Trump:
Well, we’re going to have troops everywhere.
Reporter: What’s the bar for sending in the Marines?
Trump: The bar is what I think it is.
It
was around 2 a.m. on July 15, 2020, when Mark Pettibone, then 29, was walking home from a relatively calm
Black Lives Matter protest in downtown Portland. He hadn’t done anything more provocative than
wearing a black shirt; no slogans, no mask, no glimmers of violence. Yet
moments later, an unmarked minivan pulled up alongside him. Out jumped several armed men in camouflage, with no
insignia, slipped a bag over his head and kidnapped him.
“I was terrified,” Pettibone told reporters, his voice trembling with the memory. “It was like being preyed upon.” He was shoved into the van, blindfolded, driven to the federal courthouse, interrogated, and held — with no Miranda rights, no paperwork, no explanation — for nearly 90 minutes before being released without charge or citation.
No
uniforms, no accountability, no transparency, yet a citizen was stripped of his
rights and dignity in a blurry high-stakes operation. And around the same time
in Washington, DC, Trump was trying to talk General Mark Millie into having the
National Guard shoot at protesters in that city.
This was not some fringe vigilante action. It was federal agents wielding brute force under cover of Trump’s executive order, agents whose silence spoke louder than any badge. The ACLU of Oregon called it an unconstitutional kidnapping; legal scholars said probable cause was nowhere to be found. Yet Merrick Garland decided it wasn’t worth investigating or prosecuting. Let’s just move on. And so here we are.
As
Donald Trump this week levels attacks on Los Angeles — sending in federal
forces to “restore order” amid unrest provoked by ICE’s illegal tactics —
Portland’s secret‑police saga shouldn’t just echo, it should ring alarm bells.
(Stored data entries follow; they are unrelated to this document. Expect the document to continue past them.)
(** * miglint: the filename classifier and the rule engine of [lint.Lint]

    A shallow embedding of [internal/lint] (the three regular expressions,
    [finalExtension], [extMatches], [isCandidate], [joinPaths] and the body
    of [Lint]) together with the properties of the specification that the
    code settles.

    Filenames are Go strings, i.e. byte sequences; they are modelled by
    [string] (one [ascii] per byte).  Every literal of the three patterns
    is an ASCII byte, so every capture boundary sits next to an ASCII byte
    or at an end of the text, and matching byte by byte yields the same
    submatches as matching rune by rune. *)

From Stdlib Require Import Ascii String ZArith.
From stdpp Require Import base list gmap strings sorting pretty.

#[local] Set Warnings "-clear-no-such-hyp".

Local Open Scope Z_scope.

(** ** Byte strings *)

Module Str.

Fixpoint forallb (p : ascii → bool) (s : string) : bool :=
  match s with
  | EmptyString => true
  | String a t => p a && forallb p t
  end.

(** [s[:n]] *)
Fixpoint take (n : nat) (s : string) : string :=
  match n, s with
  | S k, String a t => String a (take k t)
  | _, _ => EmptyString
  end.

(** [strings.Contains(s, string(c))] for a one-byte needle *)
Fixpoint containsByte (c : ascii) (s : string) : bool :=
  match s with
  | EmptyString => false
  | String a t => Ascii.eqb a c || containsByte c t
  end.

(** [strings.Join(l, sep)] *)
Fixpoint join (sep : string) (l : list string) : string :=
  match l with
  | [] => ""
  | [x] => x
  | x :: t => x +:+ sep +:+ join sep t
  end.

Definition isEmpty (s : string) : bool :=
  match s with EmptyString => true | _ => false end.

End Str.

(** ** The fragment of Go's [regexp] used by the three patterns

    Go's [regexp] returns the match that a backtracking search finds first
    (leftmost-first).  [exec] enumerates, in that search order, every way a
    pattern can match at the current position: an alternative tries its
    left branch first, and the greedy repetitions try one more iteration
    before they try to stop. *)

Module Regexp.
(** X23. A close event removes at most one registry entry, the first one
    that carries the socket, and leaves the entries of every other socket
    alone.  If that entry is of type driver, the update of its DriverLocation
    to [offline] is issued, and the entry is removed also when the update is
    rejected; otherwise no gateway call is made.  No frame is sent, and the
    socket and its timer are cleared. *)
Theorem on_close_removes_one_entry w s :
  let s' := exec (on_close w) s in
  let first := findIndex_ws w (clients s) in
  (on_close w s).1 = Ok tt
  ∧ clients s' = from_option (λ ic, delete ic.1 (clients s)) (clients s) first
  ∧ entries_of w (clients s') = tail (entries_of w (clients s))
  ∧ (∀ w', w' ≠ w → entries_of w' (clients s') = entries_of w' (clients s))
  ∧ gatewayLog s'
    = gatewayLog s
      ++ match first with
         | Some (_, c) =>
             if is_driver c
             then [UpdateDriverLocation (userId c) (object_of [("status", JStr "offline")])]
             else []
         | None => []
         end
  ∧ wire s' = wire s
  ∧ wsOpen s' = wsOpen s ∖ {[w]}
  ∧ authTimers s' = authTimers s ∖ {[w]}.
Proof.
  intros s' first.
  assert (E : on_close w s = (Ok tt, s')).
  { subst s'. unfold exec. rewrite (surjective_pairing (on_close w s)) at 1. f_equal.
    apply on_close_returns. }
  split; [by rewrite E|]. clearbody s'.
  unfold on_close, bind, modify, get in E. cbv beta iota in E.
  change (clients (set_authTimers _ (set_wsOpen _ s))) with (clients s) in E.
  fold first in E. destruct first as [[i c]|] eqn:Hfirst.
  - destruct (entries_of_delete_first _ _ _ _ Hfirst) as [Ht Ho].
    destruct (is_driver c).
    + unfold try_catch in E.
      destruct (decide (head (faults s) = Some true)) as [Hf|Hf].
      * rewrite updateDriverLocation_fails in E by done. simpl in E.
        injection E as <-. by split_and!.
      * rewrite updateDriverLocation_ok in E by done. simpl in E.
        injection E as <-. by split_and!.
    + injection E as <-. simpl. rewrite app_nil_r. by split_and!.
  - injection E as <-. simpl. rewrite app_nil_r. split_and!; try done.
    unfold entries_of. unfold first, findIndex_ws in Hfirst.
    apply list_find_None in Hfirst.
    assert (filter (λ c, ws c = w) (clients s) = []) as ->; [|done].
    induction Hfirst as [|x l Hx Hl IH]; [done|].
    rewrite filter_cons. by rewrite decide_False.
Qed.

Lemma on_close_not_driver w s i c :
  findIndex_ws w (clients s) = Some (i, c) → is_driver c = false →
  on_close w s
  = (Ok tt, set_clients (delete i)
              (set_authTimers (λ t, t ∖ {[w]}) (set_wsOpen (λ o, o ∖ {[w]}) s))).
Proof.
  intros Hf Hd. unfold on_close, bind, modify, get. cbv beta iota.
  change (clients (set_authTimers _ (set_wsOpen _ s))) with (clients s).
  rewrite Hf. by rewrite Hd.
Qed.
If you thought that unmarked vans and invisible state power were confined to
dystopian fiction, Pettibone’s story proves they already stalk our cities.
Trump
and his neofascist sidekicks sending the National Guard into Los Angeles may look on the surface, like another “law and order” stunt from a man whose
political brand depends on hate and fear. But beneath the posturing lies
something far darker and far more dangerous to American democracy.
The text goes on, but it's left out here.